======== Dataset records ========
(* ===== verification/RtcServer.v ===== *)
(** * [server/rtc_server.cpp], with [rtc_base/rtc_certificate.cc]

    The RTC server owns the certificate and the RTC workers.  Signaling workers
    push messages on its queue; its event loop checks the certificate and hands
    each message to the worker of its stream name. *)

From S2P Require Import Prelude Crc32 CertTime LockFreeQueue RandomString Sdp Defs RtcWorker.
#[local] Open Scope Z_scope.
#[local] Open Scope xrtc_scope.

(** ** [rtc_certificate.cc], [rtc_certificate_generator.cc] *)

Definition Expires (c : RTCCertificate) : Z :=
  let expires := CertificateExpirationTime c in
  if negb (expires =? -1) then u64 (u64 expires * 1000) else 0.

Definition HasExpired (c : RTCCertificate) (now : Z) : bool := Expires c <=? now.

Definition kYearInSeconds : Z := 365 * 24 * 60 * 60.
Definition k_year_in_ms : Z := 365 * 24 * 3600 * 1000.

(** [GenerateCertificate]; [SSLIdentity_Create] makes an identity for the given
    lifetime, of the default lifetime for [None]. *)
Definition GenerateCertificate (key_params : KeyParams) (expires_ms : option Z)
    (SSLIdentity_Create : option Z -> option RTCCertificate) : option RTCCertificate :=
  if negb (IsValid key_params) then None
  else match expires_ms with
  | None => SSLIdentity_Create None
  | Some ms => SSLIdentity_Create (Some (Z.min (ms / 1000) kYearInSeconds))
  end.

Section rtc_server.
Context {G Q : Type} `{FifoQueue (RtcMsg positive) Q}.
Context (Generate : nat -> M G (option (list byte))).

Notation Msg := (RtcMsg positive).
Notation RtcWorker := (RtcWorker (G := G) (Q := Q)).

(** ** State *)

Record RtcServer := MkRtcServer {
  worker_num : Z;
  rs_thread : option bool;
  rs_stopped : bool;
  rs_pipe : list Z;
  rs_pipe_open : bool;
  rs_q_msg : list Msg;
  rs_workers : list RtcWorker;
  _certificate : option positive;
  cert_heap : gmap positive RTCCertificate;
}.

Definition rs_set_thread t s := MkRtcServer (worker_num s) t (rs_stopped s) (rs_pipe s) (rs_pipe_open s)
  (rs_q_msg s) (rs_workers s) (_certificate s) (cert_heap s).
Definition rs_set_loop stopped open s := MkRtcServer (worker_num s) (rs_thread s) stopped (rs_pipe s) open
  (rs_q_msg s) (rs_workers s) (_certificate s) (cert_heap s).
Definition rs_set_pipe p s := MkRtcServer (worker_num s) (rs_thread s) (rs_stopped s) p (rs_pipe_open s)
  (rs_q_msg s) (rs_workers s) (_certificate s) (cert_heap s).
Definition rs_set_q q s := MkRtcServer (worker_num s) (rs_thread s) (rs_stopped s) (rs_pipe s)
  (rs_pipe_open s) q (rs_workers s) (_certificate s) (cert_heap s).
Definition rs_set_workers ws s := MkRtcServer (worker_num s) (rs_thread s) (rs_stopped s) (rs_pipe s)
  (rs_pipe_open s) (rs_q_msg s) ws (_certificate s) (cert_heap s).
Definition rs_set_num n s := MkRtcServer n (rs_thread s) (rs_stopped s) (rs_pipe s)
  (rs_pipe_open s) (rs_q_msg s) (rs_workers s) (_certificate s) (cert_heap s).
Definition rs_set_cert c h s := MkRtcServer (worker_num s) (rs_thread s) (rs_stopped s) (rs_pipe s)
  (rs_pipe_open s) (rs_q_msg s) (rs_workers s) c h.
========
======== Dataset records ========
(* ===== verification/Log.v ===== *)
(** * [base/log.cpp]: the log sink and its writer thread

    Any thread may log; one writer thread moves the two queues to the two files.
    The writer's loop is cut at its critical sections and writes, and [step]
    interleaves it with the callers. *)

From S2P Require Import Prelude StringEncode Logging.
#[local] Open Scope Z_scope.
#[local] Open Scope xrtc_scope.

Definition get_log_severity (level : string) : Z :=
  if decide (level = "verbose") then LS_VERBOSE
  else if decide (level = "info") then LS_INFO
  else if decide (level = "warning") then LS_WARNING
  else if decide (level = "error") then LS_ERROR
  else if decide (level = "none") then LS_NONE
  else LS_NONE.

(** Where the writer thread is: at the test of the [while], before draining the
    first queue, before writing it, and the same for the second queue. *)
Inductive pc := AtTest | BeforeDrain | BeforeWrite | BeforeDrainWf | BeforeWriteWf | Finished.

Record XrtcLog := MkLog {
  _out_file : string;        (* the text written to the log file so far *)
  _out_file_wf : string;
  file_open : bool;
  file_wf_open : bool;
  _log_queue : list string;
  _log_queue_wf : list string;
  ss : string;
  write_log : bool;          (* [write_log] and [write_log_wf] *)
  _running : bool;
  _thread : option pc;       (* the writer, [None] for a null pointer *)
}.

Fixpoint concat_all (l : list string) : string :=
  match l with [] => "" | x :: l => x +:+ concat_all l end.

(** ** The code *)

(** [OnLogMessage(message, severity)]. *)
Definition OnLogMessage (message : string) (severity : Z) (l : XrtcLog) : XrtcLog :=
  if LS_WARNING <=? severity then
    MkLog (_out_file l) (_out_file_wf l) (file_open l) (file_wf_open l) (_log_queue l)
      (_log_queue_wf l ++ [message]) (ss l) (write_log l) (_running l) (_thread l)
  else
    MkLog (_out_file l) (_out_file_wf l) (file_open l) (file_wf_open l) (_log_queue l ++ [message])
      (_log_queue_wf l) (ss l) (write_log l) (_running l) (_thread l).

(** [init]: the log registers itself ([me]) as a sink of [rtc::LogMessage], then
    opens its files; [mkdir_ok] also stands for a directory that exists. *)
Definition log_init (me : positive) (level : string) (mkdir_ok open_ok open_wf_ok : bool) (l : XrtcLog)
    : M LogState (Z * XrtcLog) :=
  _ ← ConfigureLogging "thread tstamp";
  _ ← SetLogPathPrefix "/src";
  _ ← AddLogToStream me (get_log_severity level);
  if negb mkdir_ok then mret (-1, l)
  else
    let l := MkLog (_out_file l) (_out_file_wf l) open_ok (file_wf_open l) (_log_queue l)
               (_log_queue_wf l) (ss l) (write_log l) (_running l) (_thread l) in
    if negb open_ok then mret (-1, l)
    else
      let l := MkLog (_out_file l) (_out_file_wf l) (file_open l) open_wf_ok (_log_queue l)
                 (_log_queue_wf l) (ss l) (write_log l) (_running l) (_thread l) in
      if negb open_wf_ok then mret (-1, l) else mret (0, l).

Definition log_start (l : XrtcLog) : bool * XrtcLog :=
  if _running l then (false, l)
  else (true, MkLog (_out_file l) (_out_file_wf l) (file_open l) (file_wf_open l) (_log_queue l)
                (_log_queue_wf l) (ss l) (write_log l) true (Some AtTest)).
========
Activity.
The lines to copy are those in the records above containing the word "Notation".

Written response.
Notation Msg := (RtcMsg positive).
Notation RtcWorker := (RtcWorker (G := G) (Q := Q)).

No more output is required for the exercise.